● RECORDS SHOWN:
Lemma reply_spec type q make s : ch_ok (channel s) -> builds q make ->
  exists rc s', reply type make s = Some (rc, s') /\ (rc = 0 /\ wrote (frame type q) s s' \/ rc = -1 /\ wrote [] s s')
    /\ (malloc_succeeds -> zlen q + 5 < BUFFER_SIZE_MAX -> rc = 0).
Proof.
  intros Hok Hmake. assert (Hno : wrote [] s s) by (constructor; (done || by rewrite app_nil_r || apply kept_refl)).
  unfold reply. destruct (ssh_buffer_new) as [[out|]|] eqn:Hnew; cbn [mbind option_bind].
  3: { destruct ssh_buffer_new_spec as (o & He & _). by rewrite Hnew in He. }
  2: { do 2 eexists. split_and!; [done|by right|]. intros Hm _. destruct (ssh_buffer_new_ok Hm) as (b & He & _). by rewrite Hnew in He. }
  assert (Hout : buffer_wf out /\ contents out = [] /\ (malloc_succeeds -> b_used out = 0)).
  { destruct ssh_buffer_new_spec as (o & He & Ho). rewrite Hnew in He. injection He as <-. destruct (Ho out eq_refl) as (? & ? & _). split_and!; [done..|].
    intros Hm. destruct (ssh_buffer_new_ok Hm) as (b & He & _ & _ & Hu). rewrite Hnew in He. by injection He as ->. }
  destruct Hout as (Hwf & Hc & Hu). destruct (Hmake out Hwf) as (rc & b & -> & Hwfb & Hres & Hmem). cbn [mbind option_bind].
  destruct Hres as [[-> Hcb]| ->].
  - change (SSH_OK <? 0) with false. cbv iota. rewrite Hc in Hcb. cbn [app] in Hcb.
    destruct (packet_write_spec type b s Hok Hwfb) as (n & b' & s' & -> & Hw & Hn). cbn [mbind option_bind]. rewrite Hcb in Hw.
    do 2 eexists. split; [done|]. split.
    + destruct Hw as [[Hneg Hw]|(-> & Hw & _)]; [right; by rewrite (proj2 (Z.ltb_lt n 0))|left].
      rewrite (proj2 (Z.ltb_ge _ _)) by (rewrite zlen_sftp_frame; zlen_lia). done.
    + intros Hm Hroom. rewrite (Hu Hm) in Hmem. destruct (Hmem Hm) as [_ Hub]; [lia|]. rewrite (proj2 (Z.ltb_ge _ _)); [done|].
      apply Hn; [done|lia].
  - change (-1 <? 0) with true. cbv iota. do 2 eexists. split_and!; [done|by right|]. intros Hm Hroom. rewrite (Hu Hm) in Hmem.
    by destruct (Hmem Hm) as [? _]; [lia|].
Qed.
* * *
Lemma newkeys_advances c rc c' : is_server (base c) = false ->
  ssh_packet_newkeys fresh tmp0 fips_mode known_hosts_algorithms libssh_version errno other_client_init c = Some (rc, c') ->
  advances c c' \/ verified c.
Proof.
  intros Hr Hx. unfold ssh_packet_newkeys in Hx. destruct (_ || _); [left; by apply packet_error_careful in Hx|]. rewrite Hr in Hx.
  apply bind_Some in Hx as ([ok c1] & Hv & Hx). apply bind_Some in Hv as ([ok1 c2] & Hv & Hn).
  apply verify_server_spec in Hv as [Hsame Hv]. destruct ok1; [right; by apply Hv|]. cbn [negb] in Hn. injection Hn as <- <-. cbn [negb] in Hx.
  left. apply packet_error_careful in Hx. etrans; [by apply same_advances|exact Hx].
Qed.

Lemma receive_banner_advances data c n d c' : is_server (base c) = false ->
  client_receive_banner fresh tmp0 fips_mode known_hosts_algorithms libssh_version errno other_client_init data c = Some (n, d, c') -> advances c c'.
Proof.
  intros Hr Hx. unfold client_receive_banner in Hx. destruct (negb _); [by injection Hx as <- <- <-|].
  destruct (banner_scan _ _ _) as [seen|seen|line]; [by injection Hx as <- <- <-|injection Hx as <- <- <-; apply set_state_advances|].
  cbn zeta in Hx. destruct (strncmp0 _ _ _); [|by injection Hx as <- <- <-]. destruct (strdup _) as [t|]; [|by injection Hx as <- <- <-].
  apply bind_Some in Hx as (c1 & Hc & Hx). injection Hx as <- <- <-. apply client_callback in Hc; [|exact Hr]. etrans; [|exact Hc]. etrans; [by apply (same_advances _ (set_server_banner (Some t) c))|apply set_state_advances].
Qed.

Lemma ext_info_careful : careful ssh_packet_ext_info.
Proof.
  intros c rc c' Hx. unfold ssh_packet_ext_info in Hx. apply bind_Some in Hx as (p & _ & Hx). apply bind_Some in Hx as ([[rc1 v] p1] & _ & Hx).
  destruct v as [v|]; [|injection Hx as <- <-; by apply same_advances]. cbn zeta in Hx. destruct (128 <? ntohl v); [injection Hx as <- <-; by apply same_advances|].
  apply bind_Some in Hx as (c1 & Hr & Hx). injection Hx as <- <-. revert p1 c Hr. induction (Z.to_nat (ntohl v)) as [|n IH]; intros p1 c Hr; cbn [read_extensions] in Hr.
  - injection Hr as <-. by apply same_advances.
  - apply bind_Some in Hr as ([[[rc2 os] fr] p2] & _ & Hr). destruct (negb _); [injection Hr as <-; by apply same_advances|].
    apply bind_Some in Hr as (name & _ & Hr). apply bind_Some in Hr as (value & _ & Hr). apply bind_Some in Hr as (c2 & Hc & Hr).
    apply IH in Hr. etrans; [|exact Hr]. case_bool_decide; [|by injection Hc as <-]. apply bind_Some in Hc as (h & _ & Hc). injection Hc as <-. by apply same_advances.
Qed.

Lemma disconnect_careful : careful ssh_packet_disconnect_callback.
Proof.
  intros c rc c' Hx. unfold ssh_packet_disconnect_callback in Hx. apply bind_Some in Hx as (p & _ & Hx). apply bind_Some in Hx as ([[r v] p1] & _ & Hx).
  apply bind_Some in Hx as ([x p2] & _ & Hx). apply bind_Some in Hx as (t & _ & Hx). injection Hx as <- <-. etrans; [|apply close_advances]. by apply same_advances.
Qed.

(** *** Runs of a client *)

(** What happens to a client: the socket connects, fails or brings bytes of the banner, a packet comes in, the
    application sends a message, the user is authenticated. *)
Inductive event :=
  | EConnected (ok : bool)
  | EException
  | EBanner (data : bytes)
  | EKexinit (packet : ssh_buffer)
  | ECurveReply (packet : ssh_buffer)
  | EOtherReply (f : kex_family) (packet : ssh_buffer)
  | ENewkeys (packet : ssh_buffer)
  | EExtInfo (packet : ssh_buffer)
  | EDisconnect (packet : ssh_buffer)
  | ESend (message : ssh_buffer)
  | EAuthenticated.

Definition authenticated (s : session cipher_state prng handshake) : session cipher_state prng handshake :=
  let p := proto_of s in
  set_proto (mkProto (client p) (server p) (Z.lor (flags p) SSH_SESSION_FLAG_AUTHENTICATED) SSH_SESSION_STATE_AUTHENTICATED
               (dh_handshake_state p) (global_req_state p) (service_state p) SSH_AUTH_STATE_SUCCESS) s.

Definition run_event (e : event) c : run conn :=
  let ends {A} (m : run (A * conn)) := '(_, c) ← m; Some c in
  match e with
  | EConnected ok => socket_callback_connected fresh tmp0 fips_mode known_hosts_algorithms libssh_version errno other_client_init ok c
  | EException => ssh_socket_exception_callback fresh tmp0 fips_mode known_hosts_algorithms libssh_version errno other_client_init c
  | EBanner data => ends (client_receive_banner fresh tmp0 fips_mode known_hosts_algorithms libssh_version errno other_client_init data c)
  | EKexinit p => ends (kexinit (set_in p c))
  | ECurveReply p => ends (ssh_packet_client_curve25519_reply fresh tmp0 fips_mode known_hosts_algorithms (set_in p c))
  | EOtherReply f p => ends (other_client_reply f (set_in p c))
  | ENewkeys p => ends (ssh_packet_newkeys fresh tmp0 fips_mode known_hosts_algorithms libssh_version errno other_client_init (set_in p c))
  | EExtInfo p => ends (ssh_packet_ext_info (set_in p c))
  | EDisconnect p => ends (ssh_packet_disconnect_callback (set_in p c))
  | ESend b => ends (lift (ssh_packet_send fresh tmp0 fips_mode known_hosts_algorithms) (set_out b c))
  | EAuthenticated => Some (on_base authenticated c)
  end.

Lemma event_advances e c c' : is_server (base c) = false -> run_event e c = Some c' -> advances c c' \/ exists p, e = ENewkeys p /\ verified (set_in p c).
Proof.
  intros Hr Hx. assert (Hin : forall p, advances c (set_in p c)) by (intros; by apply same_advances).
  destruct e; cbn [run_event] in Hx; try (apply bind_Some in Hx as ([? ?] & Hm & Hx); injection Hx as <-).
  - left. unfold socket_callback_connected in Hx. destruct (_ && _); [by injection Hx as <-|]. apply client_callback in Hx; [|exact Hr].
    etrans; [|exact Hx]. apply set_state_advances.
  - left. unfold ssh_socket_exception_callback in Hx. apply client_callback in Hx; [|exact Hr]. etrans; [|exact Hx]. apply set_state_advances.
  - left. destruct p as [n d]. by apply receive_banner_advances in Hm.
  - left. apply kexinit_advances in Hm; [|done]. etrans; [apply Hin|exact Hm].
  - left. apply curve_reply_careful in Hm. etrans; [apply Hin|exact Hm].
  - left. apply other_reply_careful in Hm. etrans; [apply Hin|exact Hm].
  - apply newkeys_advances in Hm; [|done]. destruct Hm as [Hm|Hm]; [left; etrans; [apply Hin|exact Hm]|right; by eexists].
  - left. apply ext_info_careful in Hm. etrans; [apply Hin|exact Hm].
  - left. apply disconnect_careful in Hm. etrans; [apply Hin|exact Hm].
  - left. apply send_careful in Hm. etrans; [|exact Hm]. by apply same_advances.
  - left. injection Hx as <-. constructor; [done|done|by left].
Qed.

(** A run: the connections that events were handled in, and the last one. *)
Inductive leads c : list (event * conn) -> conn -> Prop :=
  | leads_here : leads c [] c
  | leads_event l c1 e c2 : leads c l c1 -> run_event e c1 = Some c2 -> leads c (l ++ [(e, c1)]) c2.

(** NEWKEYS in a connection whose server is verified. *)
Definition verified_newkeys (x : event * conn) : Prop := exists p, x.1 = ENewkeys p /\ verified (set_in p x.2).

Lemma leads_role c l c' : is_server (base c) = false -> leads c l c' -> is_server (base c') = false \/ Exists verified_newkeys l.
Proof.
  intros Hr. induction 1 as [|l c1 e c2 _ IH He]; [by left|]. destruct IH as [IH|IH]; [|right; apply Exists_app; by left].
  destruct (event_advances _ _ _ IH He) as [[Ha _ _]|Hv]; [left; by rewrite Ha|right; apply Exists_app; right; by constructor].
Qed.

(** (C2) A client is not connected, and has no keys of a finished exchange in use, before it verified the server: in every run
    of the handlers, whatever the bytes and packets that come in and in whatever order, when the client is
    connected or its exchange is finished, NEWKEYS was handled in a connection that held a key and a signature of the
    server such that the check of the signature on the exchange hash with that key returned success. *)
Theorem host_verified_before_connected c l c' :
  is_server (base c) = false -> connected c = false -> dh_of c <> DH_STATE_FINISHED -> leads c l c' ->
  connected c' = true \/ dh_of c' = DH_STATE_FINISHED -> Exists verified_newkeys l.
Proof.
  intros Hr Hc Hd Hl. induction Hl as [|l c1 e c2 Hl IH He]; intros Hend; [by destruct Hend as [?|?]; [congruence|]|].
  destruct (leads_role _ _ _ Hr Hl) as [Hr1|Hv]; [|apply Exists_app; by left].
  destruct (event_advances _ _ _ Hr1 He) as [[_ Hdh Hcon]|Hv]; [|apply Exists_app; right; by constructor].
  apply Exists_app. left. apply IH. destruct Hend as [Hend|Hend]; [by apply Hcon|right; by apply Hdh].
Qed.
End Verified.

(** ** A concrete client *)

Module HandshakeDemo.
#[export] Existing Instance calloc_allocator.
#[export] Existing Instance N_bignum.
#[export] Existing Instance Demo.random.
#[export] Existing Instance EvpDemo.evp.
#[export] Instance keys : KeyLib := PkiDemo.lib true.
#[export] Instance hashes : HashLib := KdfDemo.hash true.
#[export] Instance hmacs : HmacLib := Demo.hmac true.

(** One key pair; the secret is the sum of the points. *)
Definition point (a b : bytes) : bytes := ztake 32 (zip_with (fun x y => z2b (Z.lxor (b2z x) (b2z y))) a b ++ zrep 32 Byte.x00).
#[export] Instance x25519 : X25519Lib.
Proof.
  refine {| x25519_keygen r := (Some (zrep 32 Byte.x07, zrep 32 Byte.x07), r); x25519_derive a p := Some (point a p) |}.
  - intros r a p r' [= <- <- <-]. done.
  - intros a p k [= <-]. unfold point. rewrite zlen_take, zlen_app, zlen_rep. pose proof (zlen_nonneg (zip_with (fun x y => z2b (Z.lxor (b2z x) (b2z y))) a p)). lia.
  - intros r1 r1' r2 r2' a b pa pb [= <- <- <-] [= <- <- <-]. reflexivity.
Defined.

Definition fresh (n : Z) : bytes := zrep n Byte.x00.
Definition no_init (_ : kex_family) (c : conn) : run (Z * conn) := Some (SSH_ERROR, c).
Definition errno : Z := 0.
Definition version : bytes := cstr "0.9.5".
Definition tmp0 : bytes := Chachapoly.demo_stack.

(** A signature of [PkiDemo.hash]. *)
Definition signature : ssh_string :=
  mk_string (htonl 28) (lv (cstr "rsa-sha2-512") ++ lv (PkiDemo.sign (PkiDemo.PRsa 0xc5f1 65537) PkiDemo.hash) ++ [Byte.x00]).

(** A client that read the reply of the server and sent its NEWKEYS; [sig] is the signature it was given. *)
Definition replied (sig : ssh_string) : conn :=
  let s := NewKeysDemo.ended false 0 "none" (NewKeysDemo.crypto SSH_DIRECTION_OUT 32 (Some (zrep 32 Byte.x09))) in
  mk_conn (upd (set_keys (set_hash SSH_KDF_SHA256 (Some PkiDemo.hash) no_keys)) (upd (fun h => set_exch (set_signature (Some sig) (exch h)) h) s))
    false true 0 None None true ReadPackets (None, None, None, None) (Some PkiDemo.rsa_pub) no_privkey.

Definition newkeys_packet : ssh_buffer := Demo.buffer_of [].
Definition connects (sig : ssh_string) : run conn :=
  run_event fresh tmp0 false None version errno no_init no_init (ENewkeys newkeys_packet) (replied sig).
==
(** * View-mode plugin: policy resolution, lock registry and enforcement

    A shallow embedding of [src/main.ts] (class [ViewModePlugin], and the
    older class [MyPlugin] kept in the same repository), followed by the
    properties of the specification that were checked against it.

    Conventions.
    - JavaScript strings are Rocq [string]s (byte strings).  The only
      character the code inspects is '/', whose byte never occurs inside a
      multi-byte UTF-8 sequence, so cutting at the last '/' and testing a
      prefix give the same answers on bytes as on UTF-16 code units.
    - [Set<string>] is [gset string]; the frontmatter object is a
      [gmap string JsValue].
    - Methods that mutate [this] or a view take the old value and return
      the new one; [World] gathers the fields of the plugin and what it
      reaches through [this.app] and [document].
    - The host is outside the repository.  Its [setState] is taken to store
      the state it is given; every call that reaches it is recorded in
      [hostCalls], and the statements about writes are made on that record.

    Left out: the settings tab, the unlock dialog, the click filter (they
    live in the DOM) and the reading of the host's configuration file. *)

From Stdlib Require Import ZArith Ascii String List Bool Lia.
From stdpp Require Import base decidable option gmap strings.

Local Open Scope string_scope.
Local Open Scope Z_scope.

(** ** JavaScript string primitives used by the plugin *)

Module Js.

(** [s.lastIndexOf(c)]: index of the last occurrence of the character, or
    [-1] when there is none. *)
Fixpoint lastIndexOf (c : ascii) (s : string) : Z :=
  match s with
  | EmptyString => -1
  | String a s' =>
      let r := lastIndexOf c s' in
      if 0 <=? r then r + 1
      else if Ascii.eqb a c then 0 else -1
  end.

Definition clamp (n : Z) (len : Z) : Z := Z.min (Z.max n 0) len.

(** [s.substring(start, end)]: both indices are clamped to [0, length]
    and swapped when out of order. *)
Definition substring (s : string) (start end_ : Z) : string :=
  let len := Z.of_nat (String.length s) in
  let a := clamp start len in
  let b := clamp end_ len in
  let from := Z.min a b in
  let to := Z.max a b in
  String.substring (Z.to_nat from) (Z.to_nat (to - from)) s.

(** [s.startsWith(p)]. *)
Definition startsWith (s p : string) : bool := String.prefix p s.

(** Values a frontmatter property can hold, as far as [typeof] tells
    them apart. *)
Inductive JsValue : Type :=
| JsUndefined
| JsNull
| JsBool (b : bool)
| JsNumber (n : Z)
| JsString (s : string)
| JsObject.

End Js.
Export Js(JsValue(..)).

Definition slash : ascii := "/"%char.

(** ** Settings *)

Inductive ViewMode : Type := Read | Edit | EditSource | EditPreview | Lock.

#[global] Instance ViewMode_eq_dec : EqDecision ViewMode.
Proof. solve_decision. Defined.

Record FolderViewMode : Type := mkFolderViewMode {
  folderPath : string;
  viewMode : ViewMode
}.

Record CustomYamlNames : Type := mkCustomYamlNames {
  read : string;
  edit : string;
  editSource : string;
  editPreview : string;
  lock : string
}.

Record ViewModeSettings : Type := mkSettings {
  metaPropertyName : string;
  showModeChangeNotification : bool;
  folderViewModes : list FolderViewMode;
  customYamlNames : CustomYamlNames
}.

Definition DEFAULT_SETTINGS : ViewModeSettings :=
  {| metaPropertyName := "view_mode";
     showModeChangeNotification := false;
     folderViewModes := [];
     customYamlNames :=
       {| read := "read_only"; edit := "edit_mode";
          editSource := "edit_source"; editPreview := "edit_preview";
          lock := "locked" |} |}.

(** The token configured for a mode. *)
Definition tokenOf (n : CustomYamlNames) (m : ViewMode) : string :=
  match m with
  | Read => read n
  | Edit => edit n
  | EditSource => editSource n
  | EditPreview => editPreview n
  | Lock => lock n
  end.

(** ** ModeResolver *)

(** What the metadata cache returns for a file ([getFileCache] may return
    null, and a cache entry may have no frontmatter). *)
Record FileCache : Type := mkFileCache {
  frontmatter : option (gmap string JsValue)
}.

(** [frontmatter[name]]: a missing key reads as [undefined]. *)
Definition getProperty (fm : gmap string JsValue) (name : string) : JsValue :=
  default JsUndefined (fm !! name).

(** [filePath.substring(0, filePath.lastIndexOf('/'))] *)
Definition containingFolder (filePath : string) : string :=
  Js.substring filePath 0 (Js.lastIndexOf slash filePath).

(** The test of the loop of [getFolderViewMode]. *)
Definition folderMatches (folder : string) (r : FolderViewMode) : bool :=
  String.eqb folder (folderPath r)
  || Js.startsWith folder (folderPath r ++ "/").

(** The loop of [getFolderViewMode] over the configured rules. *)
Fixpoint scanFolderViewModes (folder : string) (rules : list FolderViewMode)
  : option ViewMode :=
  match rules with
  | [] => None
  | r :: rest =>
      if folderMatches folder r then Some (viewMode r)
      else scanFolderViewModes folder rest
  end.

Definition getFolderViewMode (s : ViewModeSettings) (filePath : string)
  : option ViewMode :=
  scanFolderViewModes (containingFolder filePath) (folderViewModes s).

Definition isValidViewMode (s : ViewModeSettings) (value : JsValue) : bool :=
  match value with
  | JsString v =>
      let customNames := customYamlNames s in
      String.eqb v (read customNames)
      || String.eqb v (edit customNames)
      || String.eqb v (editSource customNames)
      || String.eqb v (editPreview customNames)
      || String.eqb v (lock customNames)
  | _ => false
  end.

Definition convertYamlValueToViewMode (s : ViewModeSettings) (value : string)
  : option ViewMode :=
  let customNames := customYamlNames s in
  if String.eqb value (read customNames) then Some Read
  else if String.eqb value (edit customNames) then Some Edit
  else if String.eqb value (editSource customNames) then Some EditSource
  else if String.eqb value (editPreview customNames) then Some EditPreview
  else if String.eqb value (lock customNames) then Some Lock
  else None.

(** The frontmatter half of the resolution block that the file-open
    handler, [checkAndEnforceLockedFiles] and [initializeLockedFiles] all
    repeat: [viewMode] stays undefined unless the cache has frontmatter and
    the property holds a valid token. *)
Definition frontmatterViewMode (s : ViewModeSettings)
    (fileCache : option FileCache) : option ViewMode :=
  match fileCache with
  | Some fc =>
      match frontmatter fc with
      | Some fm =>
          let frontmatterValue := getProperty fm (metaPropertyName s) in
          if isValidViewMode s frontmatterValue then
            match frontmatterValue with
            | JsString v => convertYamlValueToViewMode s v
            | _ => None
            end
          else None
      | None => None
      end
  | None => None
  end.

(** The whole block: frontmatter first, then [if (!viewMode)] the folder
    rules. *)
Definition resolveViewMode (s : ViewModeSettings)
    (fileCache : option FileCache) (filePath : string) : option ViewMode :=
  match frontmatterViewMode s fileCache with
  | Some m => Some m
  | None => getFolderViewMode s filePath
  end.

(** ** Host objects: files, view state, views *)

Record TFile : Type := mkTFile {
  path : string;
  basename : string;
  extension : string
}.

● DESCRIPTION OF THE TASK: Lines with the word "loop": report how many there are in the entries, as a bare number.

● OUTPUT: 2